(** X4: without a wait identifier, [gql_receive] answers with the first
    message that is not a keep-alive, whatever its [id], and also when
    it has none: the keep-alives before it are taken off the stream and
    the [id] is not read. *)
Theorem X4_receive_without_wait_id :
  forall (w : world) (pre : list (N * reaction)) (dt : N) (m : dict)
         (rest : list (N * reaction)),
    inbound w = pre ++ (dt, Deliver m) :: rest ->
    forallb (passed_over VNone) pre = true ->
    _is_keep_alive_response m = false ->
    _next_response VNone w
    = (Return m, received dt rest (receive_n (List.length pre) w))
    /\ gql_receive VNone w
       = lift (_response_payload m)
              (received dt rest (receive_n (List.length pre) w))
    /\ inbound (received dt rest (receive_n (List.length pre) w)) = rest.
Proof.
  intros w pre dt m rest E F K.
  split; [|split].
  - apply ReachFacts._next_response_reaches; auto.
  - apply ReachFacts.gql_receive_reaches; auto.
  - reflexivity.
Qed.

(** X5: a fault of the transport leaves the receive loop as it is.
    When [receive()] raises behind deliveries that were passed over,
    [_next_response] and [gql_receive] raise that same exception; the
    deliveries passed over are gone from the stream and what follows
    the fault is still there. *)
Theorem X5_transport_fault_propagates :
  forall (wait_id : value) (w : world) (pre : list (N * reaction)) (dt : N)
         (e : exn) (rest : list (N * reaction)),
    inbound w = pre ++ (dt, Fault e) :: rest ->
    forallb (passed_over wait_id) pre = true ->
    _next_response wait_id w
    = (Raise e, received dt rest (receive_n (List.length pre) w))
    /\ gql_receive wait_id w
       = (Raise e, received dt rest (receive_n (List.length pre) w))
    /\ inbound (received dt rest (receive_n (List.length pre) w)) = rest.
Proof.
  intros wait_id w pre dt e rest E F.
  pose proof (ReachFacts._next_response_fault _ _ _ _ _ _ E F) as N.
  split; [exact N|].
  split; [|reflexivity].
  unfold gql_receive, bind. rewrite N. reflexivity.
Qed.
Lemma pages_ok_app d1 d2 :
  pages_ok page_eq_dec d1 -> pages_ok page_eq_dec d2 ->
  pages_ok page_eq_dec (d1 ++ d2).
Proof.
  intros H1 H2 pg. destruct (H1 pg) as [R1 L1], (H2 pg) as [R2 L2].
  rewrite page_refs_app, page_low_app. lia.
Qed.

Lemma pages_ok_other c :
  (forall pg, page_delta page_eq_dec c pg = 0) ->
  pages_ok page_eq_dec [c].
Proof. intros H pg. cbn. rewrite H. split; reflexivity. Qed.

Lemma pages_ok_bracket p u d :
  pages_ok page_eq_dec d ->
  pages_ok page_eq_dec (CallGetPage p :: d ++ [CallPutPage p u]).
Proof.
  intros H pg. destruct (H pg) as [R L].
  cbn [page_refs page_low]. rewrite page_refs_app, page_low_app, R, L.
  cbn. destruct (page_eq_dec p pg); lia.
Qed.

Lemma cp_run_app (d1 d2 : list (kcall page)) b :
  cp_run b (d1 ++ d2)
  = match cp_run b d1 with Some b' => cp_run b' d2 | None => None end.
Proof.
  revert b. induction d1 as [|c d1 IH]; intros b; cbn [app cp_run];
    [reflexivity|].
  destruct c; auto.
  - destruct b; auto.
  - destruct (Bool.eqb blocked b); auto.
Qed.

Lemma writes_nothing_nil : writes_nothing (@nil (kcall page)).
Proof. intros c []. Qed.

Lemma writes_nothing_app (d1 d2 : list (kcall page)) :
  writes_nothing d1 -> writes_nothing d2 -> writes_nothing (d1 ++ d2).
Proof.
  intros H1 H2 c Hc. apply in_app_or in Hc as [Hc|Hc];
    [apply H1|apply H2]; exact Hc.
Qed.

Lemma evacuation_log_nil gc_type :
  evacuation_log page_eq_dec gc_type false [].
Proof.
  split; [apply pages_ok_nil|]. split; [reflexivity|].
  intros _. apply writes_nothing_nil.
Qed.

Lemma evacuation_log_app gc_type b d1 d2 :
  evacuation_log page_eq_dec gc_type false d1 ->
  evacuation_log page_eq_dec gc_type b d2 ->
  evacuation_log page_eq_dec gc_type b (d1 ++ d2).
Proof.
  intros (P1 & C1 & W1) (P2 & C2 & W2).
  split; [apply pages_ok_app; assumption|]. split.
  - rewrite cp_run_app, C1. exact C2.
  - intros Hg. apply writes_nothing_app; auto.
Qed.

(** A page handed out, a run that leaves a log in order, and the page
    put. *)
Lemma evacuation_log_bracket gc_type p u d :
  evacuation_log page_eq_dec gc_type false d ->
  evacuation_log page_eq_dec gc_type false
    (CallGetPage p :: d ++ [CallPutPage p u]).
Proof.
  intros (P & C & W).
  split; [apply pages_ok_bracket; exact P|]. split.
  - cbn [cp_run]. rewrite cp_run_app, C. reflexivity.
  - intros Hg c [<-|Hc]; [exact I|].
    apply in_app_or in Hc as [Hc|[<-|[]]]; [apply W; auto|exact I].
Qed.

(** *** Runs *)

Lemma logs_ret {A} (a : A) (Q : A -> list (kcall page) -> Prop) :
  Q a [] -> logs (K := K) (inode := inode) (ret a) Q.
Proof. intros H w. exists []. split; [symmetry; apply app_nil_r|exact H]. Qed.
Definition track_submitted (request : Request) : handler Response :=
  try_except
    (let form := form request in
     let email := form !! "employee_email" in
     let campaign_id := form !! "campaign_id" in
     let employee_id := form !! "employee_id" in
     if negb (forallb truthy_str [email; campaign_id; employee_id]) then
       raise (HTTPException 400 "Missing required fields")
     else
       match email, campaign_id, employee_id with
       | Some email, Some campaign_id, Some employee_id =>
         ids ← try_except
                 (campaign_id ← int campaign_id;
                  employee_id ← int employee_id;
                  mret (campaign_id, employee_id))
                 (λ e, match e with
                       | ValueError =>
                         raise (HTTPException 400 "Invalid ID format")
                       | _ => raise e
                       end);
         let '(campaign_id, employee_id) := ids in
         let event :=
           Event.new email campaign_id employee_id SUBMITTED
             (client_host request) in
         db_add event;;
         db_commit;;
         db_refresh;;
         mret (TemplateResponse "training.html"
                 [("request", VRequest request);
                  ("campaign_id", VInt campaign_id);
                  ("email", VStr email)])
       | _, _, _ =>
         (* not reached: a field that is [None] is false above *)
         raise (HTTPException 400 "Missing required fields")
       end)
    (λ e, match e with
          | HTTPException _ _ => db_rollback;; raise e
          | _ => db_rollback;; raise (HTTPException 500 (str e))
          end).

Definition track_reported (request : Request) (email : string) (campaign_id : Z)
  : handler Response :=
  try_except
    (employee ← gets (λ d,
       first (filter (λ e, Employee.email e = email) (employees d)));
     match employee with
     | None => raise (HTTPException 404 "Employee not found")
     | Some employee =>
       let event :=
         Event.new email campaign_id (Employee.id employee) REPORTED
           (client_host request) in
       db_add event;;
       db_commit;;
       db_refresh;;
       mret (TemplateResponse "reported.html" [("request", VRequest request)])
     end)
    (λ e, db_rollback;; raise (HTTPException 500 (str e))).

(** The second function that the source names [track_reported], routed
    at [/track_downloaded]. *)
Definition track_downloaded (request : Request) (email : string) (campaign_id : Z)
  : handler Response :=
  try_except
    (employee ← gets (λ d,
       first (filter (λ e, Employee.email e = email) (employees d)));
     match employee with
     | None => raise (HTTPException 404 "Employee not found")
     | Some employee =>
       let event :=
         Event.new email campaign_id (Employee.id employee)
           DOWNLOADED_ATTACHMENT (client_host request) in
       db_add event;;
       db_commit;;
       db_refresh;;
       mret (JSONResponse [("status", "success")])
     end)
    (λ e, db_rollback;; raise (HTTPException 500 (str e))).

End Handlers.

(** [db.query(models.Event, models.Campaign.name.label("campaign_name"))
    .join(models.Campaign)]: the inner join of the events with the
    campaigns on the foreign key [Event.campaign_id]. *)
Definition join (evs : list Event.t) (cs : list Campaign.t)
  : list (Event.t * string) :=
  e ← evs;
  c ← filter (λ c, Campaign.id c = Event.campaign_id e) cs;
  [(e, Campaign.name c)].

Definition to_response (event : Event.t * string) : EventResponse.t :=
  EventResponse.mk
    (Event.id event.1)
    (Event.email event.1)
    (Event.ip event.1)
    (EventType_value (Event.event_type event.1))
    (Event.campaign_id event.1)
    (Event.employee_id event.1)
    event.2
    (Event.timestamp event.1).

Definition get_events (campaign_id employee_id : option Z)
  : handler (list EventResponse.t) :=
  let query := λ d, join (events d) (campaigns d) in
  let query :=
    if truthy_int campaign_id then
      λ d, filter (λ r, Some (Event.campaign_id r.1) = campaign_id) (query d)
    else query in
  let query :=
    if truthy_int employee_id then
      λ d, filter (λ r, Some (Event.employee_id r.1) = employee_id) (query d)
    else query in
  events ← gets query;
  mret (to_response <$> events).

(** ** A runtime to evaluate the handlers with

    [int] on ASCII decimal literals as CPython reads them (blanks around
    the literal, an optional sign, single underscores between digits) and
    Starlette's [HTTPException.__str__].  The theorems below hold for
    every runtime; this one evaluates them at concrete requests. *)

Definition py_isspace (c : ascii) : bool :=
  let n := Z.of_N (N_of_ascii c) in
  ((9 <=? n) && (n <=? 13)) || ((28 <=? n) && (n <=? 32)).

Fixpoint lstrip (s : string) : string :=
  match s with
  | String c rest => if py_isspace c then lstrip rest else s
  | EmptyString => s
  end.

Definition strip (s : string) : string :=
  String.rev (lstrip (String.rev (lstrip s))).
^^^^^^^^^^^^^^^^
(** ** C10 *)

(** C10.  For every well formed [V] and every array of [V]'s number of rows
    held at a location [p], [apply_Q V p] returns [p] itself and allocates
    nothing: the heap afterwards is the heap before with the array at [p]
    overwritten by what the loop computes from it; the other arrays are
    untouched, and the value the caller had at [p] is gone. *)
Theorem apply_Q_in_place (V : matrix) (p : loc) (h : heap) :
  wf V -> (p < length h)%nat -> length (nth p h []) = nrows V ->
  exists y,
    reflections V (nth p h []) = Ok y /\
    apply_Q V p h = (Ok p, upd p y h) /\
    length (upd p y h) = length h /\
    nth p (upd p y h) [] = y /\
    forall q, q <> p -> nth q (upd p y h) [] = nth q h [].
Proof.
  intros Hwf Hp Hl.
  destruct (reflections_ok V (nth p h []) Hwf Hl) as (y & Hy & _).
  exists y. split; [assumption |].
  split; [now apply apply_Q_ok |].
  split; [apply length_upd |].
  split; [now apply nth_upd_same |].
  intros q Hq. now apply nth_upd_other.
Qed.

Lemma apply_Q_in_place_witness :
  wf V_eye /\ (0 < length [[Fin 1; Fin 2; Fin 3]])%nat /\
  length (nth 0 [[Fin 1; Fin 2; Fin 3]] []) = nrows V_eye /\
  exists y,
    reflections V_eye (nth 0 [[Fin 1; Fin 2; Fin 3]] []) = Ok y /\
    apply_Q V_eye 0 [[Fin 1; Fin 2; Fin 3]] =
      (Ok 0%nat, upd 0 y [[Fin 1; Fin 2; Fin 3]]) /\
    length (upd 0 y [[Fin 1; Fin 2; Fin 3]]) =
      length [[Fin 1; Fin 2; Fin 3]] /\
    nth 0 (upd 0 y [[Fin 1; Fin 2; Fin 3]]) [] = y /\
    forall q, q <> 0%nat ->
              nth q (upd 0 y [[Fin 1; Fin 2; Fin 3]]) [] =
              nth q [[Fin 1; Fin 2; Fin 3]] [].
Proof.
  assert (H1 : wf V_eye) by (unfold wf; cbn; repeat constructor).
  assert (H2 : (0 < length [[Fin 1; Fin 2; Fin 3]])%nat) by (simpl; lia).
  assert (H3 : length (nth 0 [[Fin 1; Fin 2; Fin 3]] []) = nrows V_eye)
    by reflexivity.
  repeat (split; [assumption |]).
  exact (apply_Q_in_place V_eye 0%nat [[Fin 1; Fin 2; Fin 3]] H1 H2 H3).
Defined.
^^^^^^^^^^^^^^^^
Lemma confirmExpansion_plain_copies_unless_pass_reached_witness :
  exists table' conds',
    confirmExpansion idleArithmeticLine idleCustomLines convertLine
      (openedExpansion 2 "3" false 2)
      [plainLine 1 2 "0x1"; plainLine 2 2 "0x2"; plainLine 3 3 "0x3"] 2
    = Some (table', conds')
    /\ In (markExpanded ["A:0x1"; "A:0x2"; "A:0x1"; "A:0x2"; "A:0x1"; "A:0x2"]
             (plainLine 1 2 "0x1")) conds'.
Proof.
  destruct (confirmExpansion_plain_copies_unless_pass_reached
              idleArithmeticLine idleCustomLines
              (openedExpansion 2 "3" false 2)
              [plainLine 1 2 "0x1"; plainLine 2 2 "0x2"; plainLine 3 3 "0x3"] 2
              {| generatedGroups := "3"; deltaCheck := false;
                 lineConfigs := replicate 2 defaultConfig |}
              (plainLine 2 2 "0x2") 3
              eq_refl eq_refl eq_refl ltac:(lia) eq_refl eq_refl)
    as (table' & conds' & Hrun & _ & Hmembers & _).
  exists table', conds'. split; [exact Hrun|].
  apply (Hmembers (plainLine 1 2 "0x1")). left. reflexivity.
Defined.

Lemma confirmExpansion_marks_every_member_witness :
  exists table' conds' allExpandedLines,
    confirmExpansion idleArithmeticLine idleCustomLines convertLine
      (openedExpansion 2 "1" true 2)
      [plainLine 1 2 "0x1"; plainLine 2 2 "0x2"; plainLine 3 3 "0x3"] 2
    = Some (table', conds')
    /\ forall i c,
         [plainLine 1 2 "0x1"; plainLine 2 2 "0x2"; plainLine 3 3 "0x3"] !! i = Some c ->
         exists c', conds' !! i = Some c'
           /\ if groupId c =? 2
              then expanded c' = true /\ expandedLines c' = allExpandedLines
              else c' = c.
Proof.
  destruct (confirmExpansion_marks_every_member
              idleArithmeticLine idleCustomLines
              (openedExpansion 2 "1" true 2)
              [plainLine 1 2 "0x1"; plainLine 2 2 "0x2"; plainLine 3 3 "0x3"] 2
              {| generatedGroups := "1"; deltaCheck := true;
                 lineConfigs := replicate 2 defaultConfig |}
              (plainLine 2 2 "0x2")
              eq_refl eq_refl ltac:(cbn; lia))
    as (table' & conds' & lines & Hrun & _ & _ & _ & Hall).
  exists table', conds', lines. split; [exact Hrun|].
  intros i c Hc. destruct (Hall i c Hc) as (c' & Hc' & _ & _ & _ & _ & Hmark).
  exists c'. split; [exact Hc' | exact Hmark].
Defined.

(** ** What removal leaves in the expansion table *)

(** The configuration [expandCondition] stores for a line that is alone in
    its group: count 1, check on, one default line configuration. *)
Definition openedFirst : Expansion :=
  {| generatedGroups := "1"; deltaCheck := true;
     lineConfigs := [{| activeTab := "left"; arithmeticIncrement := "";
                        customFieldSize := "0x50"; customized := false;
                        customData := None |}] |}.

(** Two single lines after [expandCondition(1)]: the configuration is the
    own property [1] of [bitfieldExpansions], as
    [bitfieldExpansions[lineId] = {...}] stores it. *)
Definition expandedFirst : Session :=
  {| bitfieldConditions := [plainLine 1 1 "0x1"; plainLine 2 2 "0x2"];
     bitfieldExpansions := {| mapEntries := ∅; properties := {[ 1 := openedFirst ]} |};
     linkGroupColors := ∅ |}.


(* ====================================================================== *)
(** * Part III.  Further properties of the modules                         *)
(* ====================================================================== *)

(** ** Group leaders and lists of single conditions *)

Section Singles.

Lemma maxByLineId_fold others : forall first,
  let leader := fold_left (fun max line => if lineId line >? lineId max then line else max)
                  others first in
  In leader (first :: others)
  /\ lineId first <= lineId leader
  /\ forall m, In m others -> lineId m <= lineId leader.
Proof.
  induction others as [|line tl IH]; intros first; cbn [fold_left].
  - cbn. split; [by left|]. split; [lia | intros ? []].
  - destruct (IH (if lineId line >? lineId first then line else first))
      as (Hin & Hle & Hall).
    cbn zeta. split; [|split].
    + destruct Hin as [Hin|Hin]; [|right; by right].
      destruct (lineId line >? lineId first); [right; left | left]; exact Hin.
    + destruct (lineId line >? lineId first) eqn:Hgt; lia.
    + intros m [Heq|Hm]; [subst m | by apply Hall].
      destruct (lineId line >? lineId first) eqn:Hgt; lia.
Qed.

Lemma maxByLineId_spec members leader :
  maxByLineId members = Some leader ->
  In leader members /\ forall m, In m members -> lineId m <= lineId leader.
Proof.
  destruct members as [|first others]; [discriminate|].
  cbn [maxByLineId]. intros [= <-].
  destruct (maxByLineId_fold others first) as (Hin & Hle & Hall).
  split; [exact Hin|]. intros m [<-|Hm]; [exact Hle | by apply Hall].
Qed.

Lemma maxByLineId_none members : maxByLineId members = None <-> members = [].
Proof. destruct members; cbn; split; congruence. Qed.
^^^^^^^^^^^^^^^^
### Your assignment
Look through the listing above and copy each line where the string "reaction" occurs.

### Answer below
  forall (w : world) (pre : list (N * reaction)) (dt : N) (m : dict)
         (rest : list (N * reaction)),
  forall (wait_id : value) (w : world) (pre : list (N * reaction)) (dt : N)
         (e : exn) (rest : list (N * reaction)),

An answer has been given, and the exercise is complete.